Prohibitin in the pathogenesis of transitional cell bladder cancer.

Our profiling experiment demonstrated that prohibitin 1 (PHB) was ubiquitously expressed in uroepithelial and urothelial carcinoma cell lines and exhibited a trend toward a positive relationship with tumor progression. The aim of this study was, therefore, to examine the potential role of PHB in multistage bladder carcinogenesis and predicting patient outcome. Immunohistochemical staining showed that PHB was overexpressed in 141 out of 167 cases (84.4%) of bladder cancer. This expression was positively related to met receptor overexpression (p = 0.04) and to multiple tumors (p = 0.05).
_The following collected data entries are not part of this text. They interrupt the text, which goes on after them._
(** X9 on a plain sentence. *)
Lemma normalizer_leaves_plain_text_witness :
  _normalize_encoding tables_excerpt (lit "Hello, world") = lit "Hello, world".
Proof.
  apply (normalizer_leaves_plain_text tables_excerpt (lit "Hello, world")).
  - vm_compute; reflexivity.
  - vm_compute; reflexivity.
  - apply Forall_forall; intros c Hc.
    apply (proj1 (forallb_forall (fun c => negb (is_surrogate c))
                    (lit "Hello, world")) eq_refl) in Hc.
    destruct (is_surrogate c); [discriminate Hc|reflexivity].
Defined.

(** X12 on a text with an astral character and a lone surrogate. *)
Lemma utf8_roundtrip_witness :
  utf8_decode_strict (utf8_encode_ignore [97; 233; 8364; 55296; 128512])
  = Some (utf8_roundtrip_ignore [97; 233; 8364; 55296; 128512]).
Proof.
  apply (utf8_roundtrip [97; 233; 8364; 55296; 128512]).
  repeat constructor; vm_compute; discriminate.
Defined.

Section Composition.

Variable T : py_tables.

(** ** Strict mode as a filter of non-strict mode *)

Lemma keep_only_idem (chars : list N) (d : str) :
  keep_only chars (keep_only chars d) = keep_only chars d.
Proof. apply keep_only_fixed, keep_only_within. Qed.

Lemma keep_only_path_whitelist (d : str) :
  keep_only (allowed (lit "path")) (keep_only path_safe_chars d)
  = keep_only path_safe_chars d.
Proof.
  apply keep_only_fixed.
  eapply Forall_impl; [intros a Ha; apply mem_In; exact Ha|].
  apply (Forall_In_forallb path_safe_chars); [reflexivity|].
  apply keep_only_within.
Qed.

(** X13: for every context other than sql and path, the strict output of
    [sanitize_input] is the whitelist filter of its non-strict output.
    For the path context the strict output is the non-strict output
    restricted to alphanumerics and [.-_], and the final whitelist step
    changes nothing there. *)
Theorem strict_is_filtered_nonstrict :
  forall (x ctx : str),
    ctx <> lit "sql" -> ctx <> lit "path" ->
    sanitize_input T x ctx true
    = _whitelist_filter (sanitize_input T x ctx false) ctx
    /\ sanitize_input T x (lit "path") true
       = keep_only path_safe_chars (sanitize_input T x (lit "path") false)
    /\ sanitize_input T x (lit "path") true
       = _sanitize_path T (_normalize_encoding T x) true.
Proof.
  intros x ctx H1 H2; split; [|split].
  - destruct x as [|c x]; [reflexivity|].
    unfold sanitize_input.
    rewrite (str_eqb_neq _ _ H1), (str_eqb_neq _ _ H2).
    destruct (str_eqb ctx (lit "html")); [reflexivity|].
    destruct (str_eqb ctx (lit "command")) eqn:E; [|reflexivity].
    apply str_eqb_eq in E; subst ctx.
    unfold _sanitize_command, _whitelist_filter.
    change (allowed (lit "command")) with (SAFE_CHARS alphanumeric ++ lit " .-_").
    apply keep_only_idem.
  - destruct x as [|c x]; [reflexivity|].
    apply keep_only_path_whitelist.
  - destruct x as [|c x]; [reflexivity|].
    apply keep_only_path_whitelist.
Qed.

(** ** Escaping and unescaping HTML *)

(** What [html.escape] writes for one character. *)
Lemma html_escape_one (c : N) :
  html_escape [c]
  = if c =? 38 then lit "&amp;"
    else if c =? 60 then lit "&lt;"
    else if c =? 62 then lit "&gt;"
    else if c =? 34 then lit "&quot;"
    else if c =? 39 then lit "&#x27;"
    else [c].
Proof.
  unfold html_escape, replace_char; cbn [flat_map].
  destruct (c =? 38) eqn:E1; [reflexivity|].
  cbn [app flat_map]; destruct (c =? 60) eqn:E2; [reflexivity|].
  cbn [app flat_map]; destruct (c =? 62) eqn:E3; [reflexivity|].
  cbn [app flat_map]; destruct (c =? 34) eqn:E4; [reflexivity|].
  cbn [app flat_map]; destruct (c =? 39) eqn:E5; reflexivity.
Qed.

Lemma html_escape_app (a b : str) :
  html_escape (a ++ b) = html_escape a ++ html_escape b.
Proof. unfold html_escape, replace_char; rewrite !flat_map_app; reflexivity. Qed.

Lemma charref_sub_without_ampersand (s : str) :
  contains 38 s = false -> charref_sub T O s = s.
Proof.
  induction s as [|c s IH]; [reflexivity|].
  unfold contains, mem; cbn [existsb charref_sub].
  rewrite (N.eqb_sym 38 c).
  destruct (c =? 38); [discriminate|].
  intros H; f_equal; apply IH, H.
Qed.

Lemma html_unescape_charref_sub (s : str) :
  html_unescape T s = charref_sub T O s.
Proof.
  unfold html_unescape; destruct (contains 38 s) eqn:E; [reflexivity|].
  symmetry; apply charref_sub_without_ampersand, E.
Qed.

(** X14: when the entity table holds [amp;], [lt;], [gt;] and [quot;]
    with their usual values, [html.unescape] undoes [html.escape]: the
    text that the html transform escapes is what the normalizer of a
    later call gets back from it. *)
Theorem html_unescape_escape :
  html5 T (lit "amp;") = Some (lit "&") ->
  html5 T (lit "lt;") = Some (lit "<") ->
  html5 T (lit "gt;") = Some (lit ">") ->
  html5 T (lit "quot;") = Some [34] ->
  forall s : str, html_unescape T (html_escape s) = s.
Proof.
  intros Hamp Hlt Hgt Hquot s.
  rewrite html_unescape_charref_sub.
  induction s as [|c s IH]; [reflexivity|].
  change (c :: s) with ([c] ++ s).
  rewrite html_escape_app, html_escape_one.
  destruct (c =? 38) eqn:E1;
    [|destruct (c =? 60) eqn:E2;
      [|destruct (c =? 62) eqn:E3;
        [|destruct (c =? 34) eqn:E4;
          [|destruct (c =? 39) eqn:E5]]]].
  - apply N.eqb_eq in E1; subst c.
    change (lit "&amp;" ++ html_escape s)
      with (38 :: 97 :: 109 :: 112 :: 59 :: html_escape s).
    cbn [charref_sub N.eqb Pos.eqb].
    change (charref_group (97 :: 109 :: 112 :: 59 :: html_escape s))
      with (Some 4%nat).
    cbn [firstn replace_charref].
    change [97; 109; 112; 59] with (lit "amp;"); rewrite Hamp.
    cbn [charref_sub]; rewrite IH; reflexivity.
  - apply N.eqb_eq in E2; subst c.
    change (lit "&lt;" ++ html_escape s)
      with (38 :: 108 :: 116 :: 59 :: html_escape s).
    cbn [charref_sub N.eqb Pos.eqb].
    change (charref_group (108 :: 116 :: 59 :: html_escape s))
      with (Some 3%nat).
    cbn [firstn replace_charref].
    change [108; 116; 59] with (lit "lt;"); rewrite Hlt.
    cbn [charref_sub]; rewrite IH; reflexivity.
  - apply N.eqb_eq in E3; subst c.
    change (lit "&gt;" ++ html_escape s)
      with (38 :: 103 :: 116 :: 59 :: html_escape s).
    cbn [charref_sub N.eqb Pos.eqb].
    change (charref_group (103 :: 116 :: 59 :: html_escape s))
      with (Some 3%nat).
    cbn [firstn replace_charref].
    change [103; 116; 59] with (lit "gt;"); rewrite Hgt.
    cbn [charref_sub]; rewrite IH; reflexivity.
  - apply N.eqb_eq in E4; subst c.
    change (lit "&quot;" ++ html_escape s)
      with (38 :: 113 :: 117 :: 111 :: 116 :: 59 :: html_escape s).
    cbn [charref_sub N.eqb Pos.eqb].
    change (charref_group (113 :: 117 :: 111 :: 116 :: 59 :: html_escape s))
      with (Some 5%nat).
    cbn [firstn replace_charref].
    change [113; 117; 111; 116; 59] with (lit "quot;"); rewrite Hquot.
    cbn [charref_sub]; rewrite IH; reflexivity.
  - apply N.eqb_eq in E5; subst c.
    change (lit "&#x27;" ++ html_escape s)
      with (38 :: 35 :: 120 :: 50 :: 55 :: 59 :: html_escape s).
    cbn [charref_sub N.eqb Pos.eqb].
    change (charref_group (35 :: 120 :: 50 :: 55 :: 59 :: html_escape s))
      with (Some 5%nat).
    cbn [firstn].
    change (replace_charref T [35; 120; 50; 55; 59]) with [39].
    cbn [charref_sub app]; rewrite IH; reflexivity.
  - cbn [app charref_sub]; rewrite E1, IH; reflexivity.
Qed.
Independent factors in predicting patient survival were multiple tumors (p = 0.002), muscle invasion (p = 0.003), and met overexpression (p = 0.05) in a multivariate analysis. Interestingly, patients with superficial bladder cancer overexpressing both PHB and met had a significantly lower recurrence-free survival rate than those not expressing PHB (p = 0.04). Taken together, our findings showed that PHB was activated at an early stage of carcinogenesis and that it may play a synergistic role with met in the progression of human bladder cancer. In addition, we demonstrated that genistein and justicidin A, natural chemoprevention agents, could suppress the expression of PHB in vitro. Thus, targeting PHB would be a useful approach for treating and preventing human bladder cancer.